Que o diga o também espanhol (e catalão) Antoni Tàpies, 72, cujas gravuras os paulistanos viram recentemente, na Dan Galeria.
Na gravura e na pintura, a alegria de viver de Miró começa como alegria de pintar. Assim, ele tirou da gravura a pecha de ``expressionista", pois tradicionalmente -desde Goya até o nosso Goeldi- ela tem sido vista como um meio adequado a tons soturnos e imagens tristes.
Miró deu a ela exatamente o que vinha dando à arte: um sentido de liberdade, um uso absolutamente sensual de formas e cores, que transmitem uma espontaneidade e expansividade que não se tinham visto antes na história.
E o que é mais espantoso: nessa liberdade há um conhecimento, uma confluência de informações, uma disciplina técnica incríveis. Como seus pares modernistas Picasso, Matisse e Mondrian, Miró abriu um novo mundo artístico até hoje por explorar.

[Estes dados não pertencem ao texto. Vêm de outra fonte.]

(* ===== verification/SasSwaCore.v ===== *)
(** What a core issues for a share [p, q) of the rows: every block of every row of
    the share passes each stage of the core's side exactly once and in order, and
    the pipeline is empty at the end. *)

From S2P Require Import Prelude AscendC TilingContext Aicpu SasMetaOut SasSpec SasCostLemmas SasSwa SasSwaSpec SasSwaLemmas SasSwaRows.

(** ** The loops over batches and rows of [ProcessBalance] *)

Section Share.
Variable e : SwaEnv.
Variable c : SwaConst.
Hypothesis P : swa_params c.
Variable n : Z.
Variables s1 s2 pre : Z -> Z.
Hypothesis I : swa_input e c n s1 s2 pre.
Hypothesis s2Start_0 : c_s2Start c = 0.
Hypothesis s2End_0 : c_s2End c = 0.

Abbreviation bS := (c_bN2Start c).
Abbreviation bE := (c_bN2End c).
Abbreviation gS := (c_gS1Start c).
Abbreviation gE := (c_gS1End c).

(** The rows of batch [b] that the loop visits; a batch without queries may be
    visited once, to clear its output or to empty the pipeline. *)
Definition row_lo (b : Z) : Z := if b =? bS then gS else 0.
Definition row_hi (b : Z) : Z := if (b =? bE - 1) && negb (gE =? 0) then gE else s1 b.
Definition visits_none (b : Z) : bool := (s1 b =? 0) && (bool_decide (c_outputLayout c = BSND) || (b =? bE - 1)).
Definition row_top (b : Z) : Z := if visits_none b then row_hi b + 1 else row_hi b.
Definition visited (b : Z) : list (Z * Z) := map (pair b) (zrange (row_lo b) (row_top b)).

(** A share as the metadata describe it: inside the rows, and not empty at its end. *)
Record share_wf : Prop := {
  sw_batches : 0 <= bS /\ bS <= bE /\ bE <= n;
  sw_start : bS < bE -> 0 <= gS /\ (gS < s1 bS \/ gS = 0);
  sw_end : bS < bE -> 0 <= gE <= s1 (bE - 1);
  sw_last : bS < bE -> row_lo (bE - 1) < row_top (bE - 1) }.
Hypothesis W : share_wf.

Abbreviation count := (n_blocks c s1 s2 pre).
Abbreviation items_for := (items_of e c s1 s2 pre).

Lemma count_app l l' : count (l ++ l') = count l + count l'.
Proof. unfold n_blocks. rewrite flat_map_app, length_app. lia. Qed.

Lemma count_cons p l : count (p :: l) = count [p] + count l.
Proof. apply (count_app [p] l). Qed.

Lemma count_nonneg l : 0 <= count l.
Proof. unfold n_blocks. lia. Qed.

Lemma row_top_range b : bS <= b < bE -> 0 <= row_lo b <= row_top b /\ row_top b <= s1 b + 1 /\
  forall r, row_lo b <= r < row_top b -> 0 <= r < s1 b \/ (s1 b = 0 /\ r = 0).
Proof.
  intros Hb. destruct W as [Hbs Hst He Hl]. pose proof (in_s1 _ _ _ _ _ _ I b ltac:(lia)) as Hs1. specialize (Hst ltac:(lia)). specialize (He ltac:(lia)).
  specialize (Hl ltac:(lia)). assert (0 <= row_hi b <= s1 b) as Hhi.
  { unfold row_hi. destruct (b =? bE - 1) eqn:E; bool_prop; cbn [andb]; [subst b; case_if; lia|lia]. }
  assert (row_top b = row_hi b \/ (s1 b = 0 /\ row_top b = row_hi b + 1)) as Htop.
  { unfold row_top, visits_none. destruct (s1 b =? 0) eqn:E; bool_prop; cbn [andb]; [case_if; lia|by left]. }
  assert (0 <= row_lo b <= row_top b) as Hlo.
  { destruct (decide (b = bE - 1)) as [->|Hne]; [unfold row_lo in *; case_if; lia|].
    assert (row_hi b = s1 b) as Hh by (unfold row_hi; rewrite (proj2 (Z.eqb_neq b (bE - 1))) by lia; done).
    unfold row_lo. destruct (b =? bS) eqn:E; bool_prop; [subst b|]; lia. }
  split; [done|]. split; [lia|]. intros r Hr. lia.
Qed.

(** ** The rows of a batch *)

(** Before row [r] of batch [b]. *)
Definition rows_at (b g k : Z) (items : list item) (r : Z) (s : SwaState) : Prop :=
  batch_at s1 pre b (tempLoopInfo s) /\ exists its drain,
    let rows := map (pair b) (zrange (row_lo b) r) in
    let ended := (b =? bE - 1) && (r =? row_top b) in
    pipe_at e c g (k + count rows + if ended then 2 else 0) (items ++ its ++ map Call drain) s /\ items_for rows its /\
    Forall (fun i => ri_isValid i = false) drain /\ length drain = (if ended then 2 else 0)%nat.

Lemma rows_spec b g k items s : bS <= b < bE -> pipe_at e c g k items s -> batch_at s1 pre b (tempLoopInfo s) -> 0 <= k ->
  k + count (visited b) + 5 < 2 ^ 32 -> (b = bE - 1 -> row_lo b < row_top b) ->
  wp (for_range (row_lo b) (row_top b) (swa_row e b (row_top b))) (fun _ s' => rows_at b g k items (row_top b) s') s.
Proof.
  intros Hb Hp Hbt Hk0 Hk Hlast. destruct (row_top_range b Hb) as (Hlo & Hhi & Hrow). pose proof (in_n _ _ _ _ _ _ I). destruct W as [Hbs _ _ _].
  pose proof (in_s1 _ _ _ _ _ _ I b ltac:(lia)) as Hs1.
  apply (wp_for_range (rows_at b g k items)); [lia| | |done].
  - split; [done|]. exists [], []. rewrite zrange_nil by lia.
    assert ((b =? bE - 1) && (row_lo b =? row_top b) = false) as ->.
    { destruct (b =? bE - 1) eqn:E; bool_prop; [|done]. apply Z.eqb_neq. specialize (Hlast E). lia. }
    simpl. rewrite app_nil_r. unfold n_blocks. simpl. rewrite !Z.add_0_r. split; [done|]. by repeat split.
  - intros r s' Hr (Hbt' & its & drain & Hp' & Hits & _ & Hl). assert ((b =? bE - 1) && (r =? row_top b) = false) as Hne.
    { rewrite (proj2 (Z.eqb_neq r (row_top b))) by lia. apply andb_false_r. }
    rewrite Hne in Hp', Hl. destruct drain; [|done]. simpl in Hp'. rewrite app_nil_r, Z.add_0_r in Hp'.
    assert (count (visited b) = count (map (pair b) (zrange (row_lo b) r)) + count [(b, r)] + count (map (pair b) (zrange (r + 1) (row_top b)))) as Hcount.
    { unfold visited. rewrite (zrange_split (row_lo b) r (row_top b)), (zrange_cons r (row_top b)), map_app by lia.
      rewrite count_app, map_cons, count_cons. lia. }
    pose proof (count_nonneg (map (pair b) (zrange (r + 1) (row_top b)))). pose proof (count_nonneg (map (pair b) (zrange (row_lo b) r))).
    eapply wp_mono; [apply (swa_row_spec e c P n s1 s2 pre I s2Start_0 s2End_0 b r (row_top b) _ _ _ s' ltac:(lia) (Hrow r ltac:(lia)) Hp' Hbt'); lia|].
    intros _ s2' (Hbt2 & its' & drain & Hp2 & Hits' & Hd & Hld). split; [done|].
    rewrite (u32_small (b + 1)), (u32_small (r + 1)) in * by lia. exists (its ++ its'), drain. cbv zeta. rewrite zrange_snoc, map_app, count_app by lia.
    assert (((b + 1 =? bE) && (r + 1 =? row_top b)) = ((b =? bE - 1) && (r + 1 =? row_top b))) as Hend.
    { f_equal. destruct (b + 1 =? bE) eqn:E1, (b =? bE - 1) eqn:E2; bool_prop; try done; lia. }
    rewrite <- Hend. split; [|split; [by apply items_of_app|done]]. rewrite Z.add_assoc, <- !app_assoc in *. done.
Qed.

(** ** The batches *)

(** The end of the loop over the rows, as the code computes it. *)
Lemma row_end b : bS <= b < bE ->
  (let num := u32 (SasCeilDiv u64 (u64 (s1 b * c_gSize c)) (c_mBaseSize c)) in
   let last := if (b =? u32 (bE - 1)) && negb (gE =? 0) then gE else num in
   if (s1 b =? 0) && (bool_decide (c_outputLayout c = BSND) || (u32 (b + 1) =? bE)) then u32 (last + 1) else last) = row_top b.
Proof.
  intros Hb. destruct W as [Hbs Hst He _]. pose proof (in_n _ _ _ _ _ _ I). pose proof (in_s1 _ _ _ _ _ _ I b ltac:(lia)). pose proof (sp_gSize c P).
  specialize (He ltac:(lia)). pose proof (in_s1 _ _ _ _ _ _ I (bE - 1) ltac:(lia)). rewrite (sp_mBaseSize c P). assert (0 <= s1 b * c_gSize c < 2 ^ 32) by nia.
  rewrite (u64_small (s1 b * c_gSize c)), SasCeilDiv_spec by first [lia|unwrapk; lia].
  assert (ceil_div (s1 b * c_gSize c) (c_gSize c) = s1 b) as ->.
  { unfold ceil_div. symmetry. apply (Z.div_unique _ _ _ (c_gSize c - 1)); lia. }
  rewrite (u32_small (s1 b)), (u32_small (bE - 1)), (u32_small (b + 1)) by lia. cbv zeta. fold (row_hi b).
  assert (((b + 1 =? bE)) = (b =? bE - 1)) as -> by (destruct (b + 1 =? bE) eqn:E1, (b =? bE - 1) eqn:E2; bool_prop; try done; lia).
  unfold row_top, visits_none. destruct (_ && _); [|done]. apply u32_small. unfold row_hi. case_if; lia.
Qed.

(** Before batch [b]. *)
Definition batches_at (b : Z) (s : SwaState) : Prop := exists items drain,
  let rows := flat_map visited (zrange bS b) in
  let ended := (b =? bE) && (bS <? bE) in
  pipe_at e c (row_lo b) (count rows + if ended then 2 else 0) (items ++ map Call drain) s /\ items_for rows items /\
  Forall (fun i => ri_isValid i = false) drain /\ length drain = (if ended then 2 else 0)%nat.

Lemma swa_batch_spec b k items s : bS <= b < bE -> pipe_at e c (row_lo b) k items s -> 0 <= k -> k + count (visited b) + 5 < 2 ^ 32 ->
  wp (swa_batch e b) (fun _ s' => exists its drain, let ended := b =? bE - 1 in
    pipe_at e c 0 (k + count (visited b) + if ended then 2 else 0) (items ++ its ++ map Call drain) s' /\ items_for (visited b) its /\
    Forall (fun i => ri_isValid i = false) drain /\ length drain = (if ended then 2 else 0)%nat) s.
Proof.
  intros Hb Hp Hk0 Hk. pose proof (sw_batches W) as Hbs. unfold swa_batch, GetBN2Idx, swa_kvHeadNum. apply wp_bind, wp_gets.
  rewrite Z.quot_1_r, Z.rem_1_r. pose proof (pa_const _ _ _ _ _ _ Hp) as Hc. rewrite Hc.
  change (GetActualSeqLenQ e { c with c_gS1Start := row_lo b }) with (GetActualSeqLenQ e c).
  apply wp_bind. unfold fetch, wp at 1. rewrite (in_q _ _ _ _ _ _ I b ltac:(lia)). apply wp_bind, wp_modify. simpl.
  pose proof (row_end b Hb) as Hend. cbv zeta in Hend. rewrite Hend.
  apply wp_bind. eapply wp_mono.
  { apply (rows_spec b (row_lo b) k items); [done| |by constructor|done|done|]; [by destruct Hp|]. intros ->. apply (sw_last W). lia. }
  intros _ s' (_ & its & drain & Hp' & Hits & Hd & Hl). apply wp_modify. exists its, drain. cbv zeta in *. rewrite Z.eqb_refl, andb_true_r in *.
  destruct Hp' as [Q1 Q2 Q3 Q4]. split; [|done]. constructor; simpl; [by rewrite Q1|done..].
Qed.

Lemma ProcessBalance_loop s : pipe_at e c gS 0 [] s -> count (flat_map visited (zrange bS bE)) + 5 < 2 ^ 32 ->
  wp (for_range bS bE (swa_batch e)) (fun _ s' => batches_at bE s') s.
Proof.
  intros Hp Hk. pose proof (sw_batches W) as Hbs. apply (wp_for_range batches_at); [lia| | |done].
  - exists [], []. rewrite zrange_nil by lia. assert ((bS =? bE) && (bS <? bE) = false) as -> by (destruct (bS =? bE) eqn:E; bool_prop; [by rewrite E, Z.ltb_irrefl|done]).
    simpl. unfold row_lo. rewrite Z.eqb_refl. unfold n_blocks. simpl. split; [done|]. by repeat split.
  - intros b s' Hb (items & drain & Hp' & Hits & _ & Hl). rewrite (proj2 (Z.eqb_neq b bE)) in Hp', Hl by lia. destruct drain; [|done].
    simpl in Hp'. rewrite app_nil_r, Z.add_0_r in Hp'.
    assert (count (flat_map visited (zrange bS bE)) = count (flat_map visited (zrange bS b)) + count (visited b) +
      count (flat_map visited (zrange (b + 1) bE))) as Hcount.
    { rewrite (zrange_split bS b bE), (zrange_cons b bE), flat_map_app by lia. simpl. rewrite !count_app. lia. }
    pose proof (count_nonneg (flat_map visited (zrange (b + 1) bE))). pose proof (count_nonneg (flat_map visited (zrange bS b))).
    eapply wp_mono; [apply (swa_batch_spec b _ _ s' Hb Hp'); lia|]. intros _ s2' (its & drain & Hp2 & Hits' & Hd & Hld).
    exists (items ++ its), drain. cbv zeta in *. rewrite zrange_snoc, flat_map_app, count_app by lia. simpl. rewrite app_nil_r.
    assert ((b + 1 =? bE) && (bS <? bE) = (b =? bE - 1)) as ->.
    { rewrite (proj2 (Z.ltb_lt bS bE)), andb_true_r by lia. destruct (b + 1 =? bE) eqn:E1, (b =? bE - 1) eqn:E2; bool_prop; try done; lia. }
    split; [|split; [by apply items_of_app|done]]. unfold row_lo at 1. rewrite (proj2 (Z.eqb_neq (b + 1) bS)) by lia.
    rewrite <- app_assoc. done.
Qed.
End Share.

(** ** The stages of a list of operations *)

(** The block an operation of a stage works on. *)
Inductive stage : Type := Mm1 | Mm2 | Vec1 | Vec2.

Definition stage_block (st : stage) (o : op) : option Block :=
  match st, o with
  | Mm1, OpMm1 i _ | Mm2, OpMm2 i _ | Vec1, OpVec1 i _ | Vec2, OpVec2 i _ => Some (block_of i)
  | _, _ => None
  end.

(** The cube core computes the products, its vector cores the rest. *)
Definition side_of (st : stage) : bool := match st with Mm1 | Mm2 => false | Vec1 | Vec2 => true end.

(** How many calls after its first one a block reaches the stage. *)
Definition delay (st : stage) : nat := match st with Mm1 => 0 | Mm2 | Vec1 => 1 | Vec2 => 2 end.

Definition is_clear (o : op) : bool := match o with OpInitOutput _ _ | OpInitLse _ _ => true | _ => false end.

Section Stages.
Variables (e : SwaEnv) (c : SwaConst).

Definition ob (p : option RunInfo) : list Block := from_option (fun i => [block_of i]) [] p.

Lemma stage_step st p0 p1 p2 : e_isAIV e = side_of st ->
  omap (stage_block st) (step_ops e c p0 p1 p2) = ob (match delay st with O => p0 | 1%nat => p1 | _ => p2 end).
Proof.
  intros Hs. unfold step_ops. rewrite Hs. destruct st; simpl; unfold mm1_ops, mm2_ops, vec1_ops, vec2_ops;
    destruct p0, p1, p2; simpl; rewrite ?omap_app; simpl; try done; destruct (_ && _); done.
Qed.

Lemma stage_clear st ops : Forall (fun o => is_clear o = true) ops -> omap (stage_block st) ops = [].
Proof. induction 1 as [|o l Ho _ IH]; [done|]. simpl. by destruct st, o. Qed.

(** Items that end with two empty calls pass every stage completely. *)
Lemma pipe_stage st items x y p1 p2 : e_isAIV e = side_of st -> Forall item_ok items ->
  Forall (fun o => is_clear o = true) (flat_map item_zero items) -> ri_isValid x = false -> ri_isValid y = false ->
  omap (stage_block st) (pipe e c p1 p2 (items ++ [Call x; Call y])) =
    (match delay st with O => [] | 1%nat => ob p1 | _ => ob p2 ++ ob p1 end) ++ omap item_block items.
Proof.
  intros Hs Hok Hz Hx Hy. revert p1 p2. induction Hok as [|it l Hit _ IH]; intros p1 p2.
  - simpl. unfold live. rewrite Hx, Hy, !omap_app, !stage_step by done. simpl. destruct st; simpl; by rewrite ?app_nil_r.
  - simpl in Hz. apply Forall_app in Hz as [Hz1 Hz2]. destruct it as [i|ops]; simpl in *; rewrite omap_app, (IH Hz2).
    + unfold live. rewrite Hit, stage_step by done. simpl. destruct st; simpl; rewrite ?app_nil_r, <- ?app_assoc; done.
    + by rewrite stage_clear.
Qed.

Em grandes artistas como esses, separar forma e conteúdo é fazer uma distinção de carochinha.
Confira na exposição. Miró, como o cineasta Jean Renoir (1894- 1979), adorava mulheres, pássaros, danças, canções, poesias, saltimbancos, estrelas, histórias em quadrinhos, jogos; e, também como Renoir (para fazer uma homenagem ao centenário do cinema), levava esses elementos para a tela com a mesma vitalidade.
Essa tradução é feita por uma composição espacial que é a marca do seu gênio, por cores vivas (amarelo, vermelho, azul, verde) intercaladas por largas e longas pinceladas em negro, pelo uso deliberado de ``ruídos" como rabiscos e respingos e pelos símbolos e ícones de seu repertório.
Lá estão os ``chifres", que Miró derivou de vinhetas da arte e arquitetura catalãs; as ``setas", que lembram a representação do pênis na pintura primitiva de Altamira, Espanha, onde estudou; e os ``ganchos", inspirados em imagens publicitárias de pentes.
Estruturalmente, espirais, traços diagonais e pinceladas curvas rompem as coordenadas vertical-horizontal. O lúdico domina. Seus sóis são borrões; as estrelas, como as de criança, são quatro traços.
Esses símbolos e incidentes Miró espalha pela tela sem hierarquia, como num grafite. Faz com que forma e fundo interajam -talvez fosse melhor dizer, copulem.
``Isso é `pintura pura', se é que já existiu alguma", escreveu o crítico americano Clement Greenberg em 1944. Mas ele amava as coisas e as pessoas: o que fez foi pintura livre, livre como um sonho.
Não há chão em Miró. Ele dizia amar, sobretudo, o céu. E pintou o céu que os desejos ambicionam.